## What you need to do
Here are the records. Write out exactly the lines between the one holding "Definition no_peer : string" and the one holding "issues is one", inclusive.

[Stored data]
[Start of Attachment]

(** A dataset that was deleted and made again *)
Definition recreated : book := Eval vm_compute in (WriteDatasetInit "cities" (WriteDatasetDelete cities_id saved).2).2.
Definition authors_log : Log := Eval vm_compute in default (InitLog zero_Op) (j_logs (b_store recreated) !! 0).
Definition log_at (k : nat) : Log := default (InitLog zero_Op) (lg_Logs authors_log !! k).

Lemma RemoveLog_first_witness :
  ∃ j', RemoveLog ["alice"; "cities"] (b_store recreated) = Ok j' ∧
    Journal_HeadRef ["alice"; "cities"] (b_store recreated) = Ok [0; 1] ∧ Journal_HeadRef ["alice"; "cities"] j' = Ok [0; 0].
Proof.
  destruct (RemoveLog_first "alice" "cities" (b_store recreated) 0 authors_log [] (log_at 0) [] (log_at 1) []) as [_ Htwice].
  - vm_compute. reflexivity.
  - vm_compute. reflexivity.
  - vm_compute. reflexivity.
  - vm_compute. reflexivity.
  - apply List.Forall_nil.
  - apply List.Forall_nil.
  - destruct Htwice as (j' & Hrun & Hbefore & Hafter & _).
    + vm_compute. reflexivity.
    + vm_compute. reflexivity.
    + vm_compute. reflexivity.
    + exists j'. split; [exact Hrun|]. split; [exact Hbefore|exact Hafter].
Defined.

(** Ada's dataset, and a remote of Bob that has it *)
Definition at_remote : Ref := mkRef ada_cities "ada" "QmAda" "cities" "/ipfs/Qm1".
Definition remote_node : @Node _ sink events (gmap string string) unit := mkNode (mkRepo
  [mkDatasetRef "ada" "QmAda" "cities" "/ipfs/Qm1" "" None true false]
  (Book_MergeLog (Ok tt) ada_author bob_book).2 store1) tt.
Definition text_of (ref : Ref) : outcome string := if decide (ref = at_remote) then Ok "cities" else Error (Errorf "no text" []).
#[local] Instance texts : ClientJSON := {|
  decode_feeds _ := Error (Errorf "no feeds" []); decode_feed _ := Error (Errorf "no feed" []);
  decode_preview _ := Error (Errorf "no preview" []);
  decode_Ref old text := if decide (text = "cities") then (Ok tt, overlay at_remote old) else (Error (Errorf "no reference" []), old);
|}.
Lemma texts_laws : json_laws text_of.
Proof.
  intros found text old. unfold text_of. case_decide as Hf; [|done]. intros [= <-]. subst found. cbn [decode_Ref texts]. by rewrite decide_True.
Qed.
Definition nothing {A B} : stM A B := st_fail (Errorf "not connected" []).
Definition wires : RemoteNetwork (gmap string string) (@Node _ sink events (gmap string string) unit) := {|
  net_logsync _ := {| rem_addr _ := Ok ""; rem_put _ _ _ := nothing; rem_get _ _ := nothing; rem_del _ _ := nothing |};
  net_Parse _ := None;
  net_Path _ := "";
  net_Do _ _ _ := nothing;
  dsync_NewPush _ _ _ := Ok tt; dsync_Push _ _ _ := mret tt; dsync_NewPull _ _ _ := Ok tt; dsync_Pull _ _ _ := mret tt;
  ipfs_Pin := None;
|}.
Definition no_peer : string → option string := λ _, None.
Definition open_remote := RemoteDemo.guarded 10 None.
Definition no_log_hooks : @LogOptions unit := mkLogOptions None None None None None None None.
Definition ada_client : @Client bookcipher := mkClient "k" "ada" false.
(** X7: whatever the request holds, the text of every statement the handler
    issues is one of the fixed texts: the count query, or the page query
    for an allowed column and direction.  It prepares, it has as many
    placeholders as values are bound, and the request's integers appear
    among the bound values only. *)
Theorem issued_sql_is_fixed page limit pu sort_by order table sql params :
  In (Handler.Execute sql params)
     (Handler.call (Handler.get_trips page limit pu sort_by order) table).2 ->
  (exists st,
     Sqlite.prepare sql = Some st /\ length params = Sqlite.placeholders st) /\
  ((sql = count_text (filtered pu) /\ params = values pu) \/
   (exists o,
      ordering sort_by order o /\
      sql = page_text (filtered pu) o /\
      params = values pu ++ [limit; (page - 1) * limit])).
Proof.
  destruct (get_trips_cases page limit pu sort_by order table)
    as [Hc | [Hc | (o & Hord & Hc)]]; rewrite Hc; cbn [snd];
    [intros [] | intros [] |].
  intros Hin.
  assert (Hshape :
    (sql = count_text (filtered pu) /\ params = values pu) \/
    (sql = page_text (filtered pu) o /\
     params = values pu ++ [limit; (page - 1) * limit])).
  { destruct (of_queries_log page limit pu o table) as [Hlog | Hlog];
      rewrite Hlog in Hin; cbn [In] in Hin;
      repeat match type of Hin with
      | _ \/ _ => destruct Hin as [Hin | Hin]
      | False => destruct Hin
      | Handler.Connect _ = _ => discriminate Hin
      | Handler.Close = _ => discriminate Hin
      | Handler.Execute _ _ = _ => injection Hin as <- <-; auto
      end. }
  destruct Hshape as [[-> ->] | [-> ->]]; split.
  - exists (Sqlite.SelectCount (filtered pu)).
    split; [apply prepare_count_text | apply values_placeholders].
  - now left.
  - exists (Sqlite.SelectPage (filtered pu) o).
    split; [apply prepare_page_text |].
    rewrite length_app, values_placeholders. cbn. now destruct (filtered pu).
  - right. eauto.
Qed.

[End of Attachment]

## Answer to the exercise
Definition no_peer : string → option string := λ _, None.
Definition open_remote := RemoteDemo.guarded 10 None.
Definition no_log_hooks : @LogOptions unit := mkLogOptions None None None None None None None.
Definition ada_client : @Client bookcipher := mkClient "k" "ada" false.
(** X7: whatever the request holds, the text of every statement the handler
    issues is one of the fixed texts: the count query, or the page query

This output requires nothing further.